I had similar but not as close to the areola (nipple) - steriotactic path turned out to be Atypical Ductal Hyperlasia (ADH). I had a mag seed placed followed by a lumpectomy -and the lumpectomy path came back ADH with Lobular Carcinoma In-Situ (LCIS). I was called in after the first mammo for a second, and then I waited for the radiologist to read and advise while at the Breast Center - and then we booked the steriotactic a for a day or two later. So I only had one steriotactic visit - and following that I went back for a mag seed insertion prior to the lumpectomy. During my steriotactic they pulled the micro-calcifications for examination; although the samples looked like small bits of fat - yes, I wanted to see it before the sample was sent for path. Harvesting areas of micro-calcs might be standard and really what the steriotactic diagnostic was designed for. So it could be they would like a second sample to verify readings of the first - or maybe they would like to sample the area of "ill defined density"? Be confident that the diagnostics they order will help them to classify your condition and guide your treatment plan. BTW LCIS sounds terrible but it is a form of pre-cancer. Ductal Carcinoma In-Situ (DCIS) also sounds terrible but it too is a form of pre-cancer. DCIS is much more common than LCIS. Also, some argue LCIS and DCIS are not cancer at all because they are "in-situ" and not spread (invasive) through other tissues. The problem is, these forms can become invasive and metastatic.; then known as ILC and IDC. I have seen LCIS classed as cancer 0 and as pre-cancer - but DCIS has many more grades 0-3 and generally a more aggressive treatment plan. Odd thing is, having a second DX o f LCIS increases everyones life time risk of breast cancer in either breast. When you have LCIS you are three or four times more likely than the average women to develop BC - so while it is not classed the same as DCIS it carries that additional risk for cancer in both breasts.

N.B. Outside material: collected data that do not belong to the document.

(* ===== verification/PageRun.v ===== *)
(** * Mapping a run of frames at free addresses

    [map_any_contiguous] looks for as many free pages in a row as there are
    frames and maps them one by one.  Pages are counted in the order of their
    indices. *)

From S2P Require Import Prelude Bits Frames PageTable PageWalk PageMap PageAddr PageSpace PageAny.

(** ** Counting pages *)

Definition PAGES : Z := 2 ^ 36.
Definition idx (k : Z) : Z * Z * Z * Z := (k / 134217728, k / 262144 mod 512, k / 512 mod 512, k mod 512).
Definition path_of (k : Z) : list Z := [k / 134217728; k / 262144 mod 512; k / 512 mod 512; k mod 512].
Definition nth_page (k : Z) : Z := page_at (k / 134217728) (k / 262144 mod 512) (k / 512 mod 512) (k mod 512).
Definition count (i4 i3 i2 i1 : Z) : Z := ((i4 * 512 + i3) * 512 + i2) * 512 + i1.

(** The digits of a number in base 512. *)
Lemma digits k : 0 ≤ k < PAGES → indices (path_of k) ∧
  k = count (k / 134217728) (k / 262144 mod 512) (k / 512 mod 512) (k mod 512).
Proof.
  intros Hk. unfold path_of, count, PAGES in *. change (2 ^ 36) with 68719476736 in *.
  change 134217728 with (512 * 512 * 512). change 262144 with (512 * 512). rewrite <- !Z.div_div by lia.
  pose proof (Z.div_mod k 512). pose proof (Z.mod_pos_bound k 512). set (a := k / 512) in *.
  pose proof (Z.div_mod a 512). pose proof (Z.mod_pos_bound a 512). set (b := a / 512) in *.
  pose proof (Z.div_mod b 512). pose proof (Z.mod_pos_bound b 512). set (c := b / 512) in *.
  clearbody c b a. split; [repeat constructor|]; lia.
Qed.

Since I had a dual diagnosis of ADH and LCIS I had genetic counseling and we ran my genome to get a better idea of my actual lifetime risk. I did not have BRCA mutations but two others (BRIP and BMP1A) that are suspect for increased risk to develop BC; they need more data to know for certain. I do have a family history of BC. I was offered 6 month/biannual surveillance and/or 5-10 year tamoxifen or a prophylactic bilateral mastectomy as treatment plans. I preferred a one and done scenario and opted for the prophylactic double mastectomy - and without reconstruction. Further, I elected an alternative flat closure (AFC) over the standard simple mastectomy. There are social media groups that can educate you about the AFC procedure and provide support. The best for AFC is "not putting on a shirt" - https://notputtingonashirt.org/. I was lucky, path on both breasts came back clear for cancer so I required no further treatments; other than PT for movement and I see a OT lymphatic specialist for residual lymphedema.

We think the lymphedema (up on the side with ADH/LCIS) will not be chronic and possibly due to the close timing between the lumpectomy (May 16th) and mastectomy (July 9th) - and I had a previous lumpectomy in the same breast and area in 1998. I am almost five months out and feeling great; a bit worried by the lymphedema but it is sloooowly going down.

Waiting for path reports is always the worst part of the whole process; yes, even worse than the double mastectomy! I think I feel this way because having the mastectomy allowed me to take control of the situation; catharsis! To me, waiting to hear back is almost unbearable. It should be no surprise I went for the one and done double mastectomy with no reconstruction - I did not want further complications or future surgeries. My current life time risk is now 2-3%. FYI Despite having the mastectomy I still have to monitor by chest wall for recurrence. This doesn't bother at all; I did it anyway when I had breasts.

I hope my journey gives you a starting point to educate yourself about possible DX and treatment plans. Try not to worry (I know it is hard!) because you may find that your diagnosis is not as bad as you may have imagined. And if it does turn out to be one of the most nasty varieties, know you can navigate the storm - you'll learn about your disease, possible treatments, and make choices with your care team. You are in a good starting place with the Mayo community; so many wonderful contributors, some decades long survivors - added bonus of long term perspective, and the monitors will provide you with additional links or research articles that are very informative. I wish you best prognosis and a wonderful life - good luck with your journey!